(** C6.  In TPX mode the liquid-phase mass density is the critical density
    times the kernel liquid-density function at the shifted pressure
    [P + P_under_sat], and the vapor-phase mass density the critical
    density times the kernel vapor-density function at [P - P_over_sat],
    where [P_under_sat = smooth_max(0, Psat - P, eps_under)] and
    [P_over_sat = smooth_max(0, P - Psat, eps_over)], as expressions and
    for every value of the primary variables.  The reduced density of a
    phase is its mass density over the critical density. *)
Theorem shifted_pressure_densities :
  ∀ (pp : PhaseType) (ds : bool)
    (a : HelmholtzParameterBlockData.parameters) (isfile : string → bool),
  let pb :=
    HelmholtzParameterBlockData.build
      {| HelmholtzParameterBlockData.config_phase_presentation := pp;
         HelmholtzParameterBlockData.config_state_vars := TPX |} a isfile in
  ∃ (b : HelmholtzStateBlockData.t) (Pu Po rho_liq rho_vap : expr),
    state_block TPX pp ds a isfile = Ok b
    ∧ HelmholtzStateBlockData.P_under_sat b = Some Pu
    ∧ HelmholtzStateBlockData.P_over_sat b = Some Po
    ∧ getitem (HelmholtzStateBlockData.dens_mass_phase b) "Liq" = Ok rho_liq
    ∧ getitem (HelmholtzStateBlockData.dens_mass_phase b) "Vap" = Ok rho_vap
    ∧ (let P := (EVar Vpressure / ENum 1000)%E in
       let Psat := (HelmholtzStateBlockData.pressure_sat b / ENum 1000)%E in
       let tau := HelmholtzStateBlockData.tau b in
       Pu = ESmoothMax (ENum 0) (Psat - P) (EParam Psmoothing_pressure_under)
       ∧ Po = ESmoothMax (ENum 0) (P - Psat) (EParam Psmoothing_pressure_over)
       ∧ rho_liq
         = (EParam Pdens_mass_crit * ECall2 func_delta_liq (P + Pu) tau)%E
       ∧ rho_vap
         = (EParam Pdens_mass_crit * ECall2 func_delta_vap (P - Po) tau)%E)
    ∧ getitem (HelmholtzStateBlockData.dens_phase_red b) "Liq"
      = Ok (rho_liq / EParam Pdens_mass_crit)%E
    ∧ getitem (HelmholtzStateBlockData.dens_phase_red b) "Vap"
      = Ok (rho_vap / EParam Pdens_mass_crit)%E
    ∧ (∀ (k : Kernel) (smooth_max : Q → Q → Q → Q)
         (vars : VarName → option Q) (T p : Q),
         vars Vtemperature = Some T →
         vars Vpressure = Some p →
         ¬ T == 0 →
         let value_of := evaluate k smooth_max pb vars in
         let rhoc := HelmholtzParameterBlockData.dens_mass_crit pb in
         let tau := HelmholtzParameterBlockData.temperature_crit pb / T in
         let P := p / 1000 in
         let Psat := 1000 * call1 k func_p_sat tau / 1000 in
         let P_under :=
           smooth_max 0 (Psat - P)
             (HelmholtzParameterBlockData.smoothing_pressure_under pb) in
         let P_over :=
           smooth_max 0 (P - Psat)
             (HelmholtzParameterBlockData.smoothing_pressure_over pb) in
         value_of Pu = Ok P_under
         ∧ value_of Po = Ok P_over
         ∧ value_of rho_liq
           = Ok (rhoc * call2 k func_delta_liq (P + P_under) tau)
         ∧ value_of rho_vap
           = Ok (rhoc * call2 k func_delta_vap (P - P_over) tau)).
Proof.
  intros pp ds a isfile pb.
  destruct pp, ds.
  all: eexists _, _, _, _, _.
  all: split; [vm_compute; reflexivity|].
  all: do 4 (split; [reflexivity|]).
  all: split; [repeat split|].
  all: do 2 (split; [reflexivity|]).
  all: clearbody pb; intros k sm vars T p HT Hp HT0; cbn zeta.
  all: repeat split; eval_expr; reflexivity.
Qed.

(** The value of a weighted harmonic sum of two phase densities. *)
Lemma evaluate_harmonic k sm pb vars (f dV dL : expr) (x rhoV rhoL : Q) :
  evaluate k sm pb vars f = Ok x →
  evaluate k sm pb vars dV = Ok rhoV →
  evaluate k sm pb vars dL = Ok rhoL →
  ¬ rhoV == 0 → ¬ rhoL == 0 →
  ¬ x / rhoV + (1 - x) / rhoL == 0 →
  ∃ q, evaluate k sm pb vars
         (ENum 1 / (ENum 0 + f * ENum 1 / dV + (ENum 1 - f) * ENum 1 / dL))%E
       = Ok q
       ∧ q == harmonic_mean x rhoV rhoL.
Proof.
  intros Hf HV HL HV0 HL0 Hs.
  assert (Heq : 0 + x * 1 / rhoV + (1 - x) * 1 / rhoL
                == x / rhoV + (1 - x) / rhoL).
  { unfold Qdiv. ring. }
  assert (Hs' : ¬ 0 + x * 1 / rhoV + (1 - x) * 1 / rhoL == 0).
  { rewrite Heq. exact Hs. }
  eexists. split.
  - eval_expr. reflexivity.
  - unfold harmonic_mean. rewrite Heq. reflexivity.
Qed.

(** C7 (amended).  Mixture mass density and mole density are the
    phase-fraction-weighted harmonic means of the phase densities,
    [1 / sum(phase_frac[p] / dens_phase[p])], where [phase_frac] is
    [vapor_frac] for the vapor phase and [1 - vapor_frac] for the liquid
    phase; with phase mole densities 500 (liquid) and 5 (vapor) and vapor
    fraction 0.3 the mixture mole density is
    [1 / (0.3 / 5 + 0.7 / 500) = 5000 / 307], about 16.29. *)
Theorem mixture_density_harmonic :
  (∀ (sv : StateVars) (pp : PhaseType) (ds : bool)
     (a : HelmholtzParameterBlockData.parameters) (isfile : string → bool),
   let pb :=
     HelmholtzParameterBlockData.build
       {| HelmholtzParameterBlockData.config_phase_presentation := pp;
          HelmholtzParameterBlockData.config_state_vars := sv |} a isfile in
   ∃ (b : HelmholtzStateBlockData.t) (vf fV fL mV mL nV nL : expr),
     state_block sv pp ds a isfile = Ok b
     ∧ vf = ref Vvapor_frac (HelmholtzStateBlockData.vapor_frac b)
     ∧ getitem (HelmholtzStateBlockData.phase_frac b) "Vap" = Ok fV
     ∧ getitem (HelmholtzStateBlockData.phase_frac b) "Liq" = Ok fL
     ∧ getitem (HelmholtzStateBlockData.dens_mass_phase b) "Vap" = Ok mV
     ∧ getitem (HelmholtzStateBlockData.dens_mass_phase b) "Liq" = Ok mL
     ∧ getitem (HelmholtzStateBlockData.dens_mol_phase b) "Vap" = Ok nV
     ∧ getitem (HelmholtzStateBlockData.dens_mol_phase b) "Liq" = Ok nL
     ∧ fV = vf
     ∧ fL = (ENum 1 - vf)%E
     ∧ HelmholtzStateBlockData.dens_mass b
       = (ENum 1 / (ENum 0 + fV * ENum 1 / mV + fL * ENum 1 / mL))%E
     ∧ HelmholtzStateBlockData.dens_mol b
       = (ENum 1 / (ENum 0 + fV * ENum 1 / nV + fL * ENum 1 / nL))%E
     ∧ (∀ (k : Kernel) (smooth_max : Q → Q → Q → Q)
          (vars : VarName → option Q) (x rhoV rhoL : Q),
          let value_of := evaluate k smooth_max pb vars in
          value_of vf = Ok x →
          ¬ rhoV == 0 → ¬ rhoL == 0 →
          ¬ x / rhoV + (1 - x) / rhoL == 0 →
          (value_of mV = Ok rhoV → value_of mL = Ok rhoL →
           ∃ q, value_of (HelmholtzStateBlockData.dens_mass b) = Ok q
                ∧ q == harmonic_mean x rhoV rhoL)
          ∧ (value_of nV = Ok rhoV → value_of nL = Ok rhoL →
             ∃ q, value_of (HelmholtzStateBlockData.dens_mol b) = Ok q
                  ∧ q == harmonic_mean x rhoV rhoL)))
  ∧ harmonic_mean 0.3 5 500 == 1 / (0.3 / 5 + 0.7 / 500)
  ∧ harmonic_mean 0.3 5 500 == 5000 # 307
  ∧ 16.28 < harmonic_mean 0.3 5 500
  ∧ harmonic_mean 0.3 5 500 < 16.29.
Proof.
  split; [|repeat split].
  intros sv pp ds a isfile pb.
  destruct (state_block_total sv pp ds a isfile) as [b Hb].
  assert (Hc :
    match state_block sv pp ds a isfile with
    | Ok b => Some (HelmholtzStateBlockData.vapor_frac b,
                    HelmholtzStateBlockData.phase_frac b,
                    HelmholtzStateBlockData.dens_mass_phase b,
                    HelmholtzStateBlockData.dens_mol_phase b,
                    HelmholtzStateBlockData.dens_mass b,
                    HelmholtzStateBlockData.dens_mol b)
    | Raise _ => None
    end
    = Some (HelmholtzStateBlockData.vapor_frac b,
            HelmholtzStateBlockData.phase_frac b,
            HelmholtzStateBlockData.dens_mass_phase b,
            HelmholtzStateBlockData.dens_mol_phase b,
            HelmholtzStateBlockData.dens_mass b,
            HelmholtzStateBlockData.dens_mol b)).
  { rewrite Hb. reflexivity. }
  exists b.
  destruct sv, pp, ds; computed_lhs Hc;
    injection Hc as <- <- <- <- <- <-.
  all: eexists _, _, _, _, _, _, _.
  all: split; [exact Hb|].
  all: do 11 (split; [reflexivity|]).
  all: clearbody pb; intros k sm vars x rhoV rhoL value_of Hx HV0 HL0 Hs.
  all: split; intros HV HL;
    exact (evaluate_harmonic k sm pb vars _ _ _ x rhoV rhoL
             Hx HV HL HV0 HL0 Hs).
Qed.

—————

→ **Your task**: For the lines above, output exactly those from the line containing "Vpressure / ENum 1000)%E in" through the line containing "(P + Pu) tau)%E", and skip the others.

→ **Reply**:
    ∧ (let P := (EVar Vpressure / ENum 1000)%E in
       let Psat := (HelmholtzStateBlockData.pressure_sat b / ENum 1000)%E in
       let tau := HelmholtzStateBlockData.tau b in
       Pu = ESmoothMax (ENum 0) (Psat - P) (EParam Psmoothing_pressure_under)
       ∧ Po = ESmoothMax (ENum 0) (P - Psat) (EParam Psmoothing_pressure_over)
       ∧ rho_liq
         = (EParam Pdens_mass_crit * ECall2 func_delta_liq (P + Pu) tau)%E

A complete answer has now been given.